今はそれが無臭で無謬な人間だというだけなのだろう。だから僕自身は今の清潔感至上社会がそこまで問題だとは思っていない。何がマジョリティーでどういう趨勢がこの社会において支配的なのかは必要であり、その点において清潔感はベターな価値観ではあると思う。
僕が問題だと思うのは世界線の消失のほうである。コミュニケーションコードと言い換えてもいい。あるいはコモンセンスなどとも呼べるかもしれない。
別の臭いを持った個人、別の考え方を持つ個人、別の性を持つ個人が生きるのが社会である。その関係は繋がれてこそ社会として成立しうる。清潔な人間だけがいる集団は清潔村であり、おっさんだけがいる集団はおっさん村である。そこを繋ぐ何かコードや共通感覚が本来は必要であるが、今はクラスタごとにバラバラになっている。
富裕層は六本木に、貧困層は西成に、女子高生は原宿に、フェミクラスタ、ネトウヨクラスタ、はてなクラスタなどなどそれぞれが島になっている。

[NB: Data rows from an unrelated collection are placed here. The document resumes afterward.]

(* ===== verification/Settings.v ===== *)
(** The [settings] table ([core/src/store/settings.rs]): opaque bytes under a
    key, the typed accessors over them, and the keys the engine uses. *)

From stdpp Require Import sorting.
From S2P Require Import Prelude Bin RustStr Policy Ledger.

(** ** Keys *)

Definition PROFILE_NAME : string := "profile_name".
Definition PROFILE_AVATAR : string := "profile_avatar".
Definition close_started_at_key (rel_id : string) : string := "close_started_at:" +:+ rel_id.
Definition resync_req_at_key (rel_id : string) : string := "resync_req_at:" +:+ rel_id.
Definition intro_at_key (service_id : string) : string := "intro_at:" +:+ service_id.
Definition activation_sent_key (rel_id : string) : string := "activation_sent:" +:+ rel_id.

(** ** [SettingsRepository] *)

Definition set_setting (db : Db) (key : string) (v : bytes) : Db :=
  set_settings db (<[key := v]> (db_settings db)).

Definition setting (db : Db) (key : string) : option bytes := db_settings db !! key.

Definition delete_setting (db : Db) (key : string) : Db * bool :=
  (set_settings db (delete key (db_settings db)), bool_decide (is_Some (setting db key))).

(** [ORDER BY key ASC] *)
Definition key_le (a b : string * bytes) : Prop := String.leb a.1 b.1 = true.
#[export] Instance key_le_dec : RelDecision key_le := λ a b, bool_eq_dec _ _.
Definition all_settings (db : Db) : list (string * bytes) :=
  merge_sort key_le (map_to_list (db_settings db)).

(** ** [TypedSettings] *)

Definition get_bool (db : Db) (key : string) : result StoreError (option bool) :=
  match setting db key with
  | None => Ok None
  | Some v =>
      if bool_decide (v = str_bytes "1") then Ok (Some true)
      else if bool_decide (v = str_bytes "0") then Ok (Some false)
      else Err (Corrupt (Lit "bool setting {key}"))
  end.

Definition set_bool (db : Db) (key : string) (value : bool) : Db :=
  set_setting db key (if value then str_bytes "1" else str_bytes "0").

Definition get_u64 (db : Db) (key : string) : result StoreError (option Z) :=
  match setting db key with
  | None => Ok None
  | Some v => if bool_decide (length v = 8%nat) then Ok (Some (be_val v))
              else Err (Corrupt (Lit "u64 setting {key}"))
  end.

Definition set_u64 (db : Db) (key : string) (value : Z) : Db := set_setting db key (be_bytes 8 value).

Definition get_string (db : Db) (key : string) : result StoreError (option bytes) :=
  match setting db key with
  | None => Ok None
  | Some v =>
      match from_utf8 v with
      | Some s => Ok (Some s)
      | None => Err (Corrupt (Lit "string setting {key}"))
      end
  end.

Definition set_string (db : Db) (key : string) (value : bytes) : Db := set_setting db key value.

(** [setting(key)?.and_then(|v| v.try_into().ok().map(u64::from_be_bytes))]:
    a stamp of eight bytes, anything else reads as absent. *)
Definition stamp (db : Db) (key : string) : option Z :=
  v ← setting db key; if bool_decide (length v = 8%nat) then Some (be_val v) else None.

(** ** Laws *)

Lemma be_val_u64 t : is_u64 t → be_val (be_bytes 8 t) = t.
Proof. unfold is_u64, u64_max. intros H. apply be_val_bytes_small. lia. Qed.

Lemma setting_set db key v other :
  setting (set_setting db key v) other = if decide (other = key) then Some v else setting db other.
Proof.
  unfold setting, set_setting. cbn [db_settings set_settings]. case_decide as H.
  - subst. apply lookup_insert_eq.
  - by rewrite lookup_insert_ne.
Qed.

Lemma stamp_set db key t : is_u64 t → stamp (set_u64 db key t) key = Some t.
Proof.
  intros Ht. unfold stamp, set_u64. rewrite setting_set, decide_True by done. cbn [mbind option_bind].
  rewrite bool_decide_true by apply length_be_bytes. by rewrite be_val_u64.
Qed.

Lemma typed_roundtrip db key :
  (∀ b, get_bool (set_bool db key b) key = Ok (Some b))
  ∧ (∀ v, is_u64 v → get_u64 (set_u64 db key v) key = Ok (Some v))
  ∧ (∀ s, utf8_ok s = true → get_string (set_string db key s) key = Ok (Some s)).
Proof.
  split_and!.
  - intros []; unfold get_bool, set_bool; by rewrite setting_set, decide_True.
  - intros v Hv. unfold get_u64, set_u64. rewrite setting_set, decide_True by done.
    rewrite bool_decide_true by apply length_be_bytes. by rewrite be_val_u64.
  - intros s Hs. unfold get_string, set_string. rewrite setting_set, decide_True by done.
    by rewrite from_utf8_ok.
Qed.

(** ** The key space *)

(** The constants of [mod keys], in the order of the source (the literals of
    the onion mode are values, not keys). *)
Definition static_keys : list string :=
  ["profile_name"; "profile_avatar"; "notify_arrivals"; "snatch_enabled"; "receive_media";
   "inactivity_erase_hours"; "do_not_disturb"; "presence_share"; "onion_mode"; "tor_reconnect_hint_at";
   "theme_json"; "wall_default_blur"; "wall_default_dim"; "wall_list_blur"; "wall_list_dim";
   "wall_default_dek"; "wall_list_dek"; "wall_version"; "wall_default_scale"; "wall_default_off_x";
   "wall_default_off_y"; "wall_list_scale"; "wall_list_off_x"; "wall_list_off_y"; "last_pref_sent_at";
   "default_cap_attach"; "default_cap_emoji"; "default_cap_presence"; "default_cap_typing";
   "default_cap_receipts"; "default_cap_green_dot"; "cap_defaults_v2_applied"; "profile_sync_fanout_at";
   "profile_sync_send"; "profile_sync_receive_disabled"]%string.

Definition ONION_MODES : list string := ["fast"; "normal"; "saver"]%string.

(** The families of keys that end in an id, by their literal part. *)
Definition key_families : list string :=
  ["profile_sent_"; "profile_req_sent_"; "profile_trade_await_"; "profile_trade_owed_"; "profile_sync_sent_";
   "share_chip_dismissed_"; "close_started_at:"; "resync_req_at:"; "intro_at:"; "activation_sent:";
   "out_seq_floor:"]%string.

Definition family_key (family id : string) : string := family +:+ id.

Lemma app_prefixes p q a b : p +:+ a = q +:+ b → String.prefix p q = true ∨ String.prefix q p = true.
Proof.
  revert q. induction p as [|c p IH]; intros q; [by left; destruct q|]. destruct q as [|d q]; [by right|].
  cbn. intros [= -> Heq]. destruct (Ascii.ascii_dec d d); [|done]. by apply IH.
Qed.

Lemma prefix_app p a : String.prefix p (p +:+ a) = true.
Proof. induction p as [|c p IH]; [by destruct a|]. change (String c p +:+ a) with (String c (p +:+ a)). cbn [String.prefix]. destruct (Ascii.ascii_dec c c); [apply IH|done]. Qed.

Lemma append_inj p a b : p +:+ a = p +:+ b → a = b.
Proof. induction p as [|c p IH]; [done|]. cbn. intros [= Heq]. by apply IH. Qed.

(** No two settings share a key: the constants are distinct, a key of a family
    determines its family and its id whatever the ids are, and no constant is
    in a family. *)
Theorem setting_keys_distinct :
  NoDup static_keys
  ∧ (∀ f g a b, f ∈ key_families → g ∈ key_families → family_key f a = family_key g b → f = g ∧ a = b)
  ∧ (∀ k f a, k ∈ static_keys → f ∈ key_families → k ≠ family_key f a).
Proof.
  split_and!.
  - by apply (bool_decide_unpack (NoDup static_keys)); vm_compute.
  - intros f g a b Hf Hg Heq.
    assert (Hfree : Forall (λ f, Forall (λ g, String.prefix f g = true → f = g) key_families) key_families).
    { by apply (bool_decide_unpack _); vm_compute. }
    rewrite Forall_forall in Hfree. pose proof (Hfree _ Hf) as H1. pose proof (Hfree _ Hg) as H2.
    rewrite Forall_forall in H1, H2. assert (f = g) as <-.
    { destruct (app_prefixes _ _ _ _ Heq); [by apply H1|symmetry; by apply H2]. }
    split; [done|]. by eapply append_inj.
  - intros k f a Hk Hf ->.
    assert (Hfree : Forall (λ k, Forall (λ f, String.prefix f k = false) key_families) static_keys).
    { by apply (bool_decide_unpack _); vm_compute. }
    rewrite Forall_forall in Hfree. specialize (Hfree _ Hk). rewrite Forall_forall in Hfree.
    specialize (Hfree _ Hf). unfold family_key in Hfree. by rewrite prefix_app in Hfree.
Qed.

Example engine_keys_in_families rel :
  [close_started_at_key rel; resync_req_at_key rel; intro_at_key rel; activation_sent_key rel; out_seq_floor_key rel]
  = (λ f, family_key f rel) <$> drop 6 key_families.
Proof. done. Qed.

それ自体は自然なことであるし友人や恋人レベルの話で言えば価値観が合うもの同士が集まるのは当然だ。しかし価値観の違う人同士で話ができないというのはおかしい社会であると言える。今は価値観が違う人が話ができない状態に見えている。くさいおっさんとかわいい女性がたとえ話をしなくとも話が可能な場所をどう構想するかが社会を考える時の条件だったはずだが、すみ分けるのが正しいと思われていることに違和感があるのだ。無干渉は決して正しい方策ではない。
ヘーゲルなどはバラバラの個人がコモンセンスを持つには国家という概念が機能すると書いていたけれど、今の僕達は国家にたいする帰属意識はそれほど持っていない。
国家も機能していないし、ネットはクラスタ分けされていてそれぞれが好きな人同士で集まってむしろ閉じてきている。
だから僕達は他人の臭いを異臭だと感じるようになり、神経質になっていくのではないだろうか。異なる人間を同じ世界に生きる人間だと感じる身体的能力、共通感覚、コミュニケーションコードの欠如こそが問題だと、僕なんかは思う。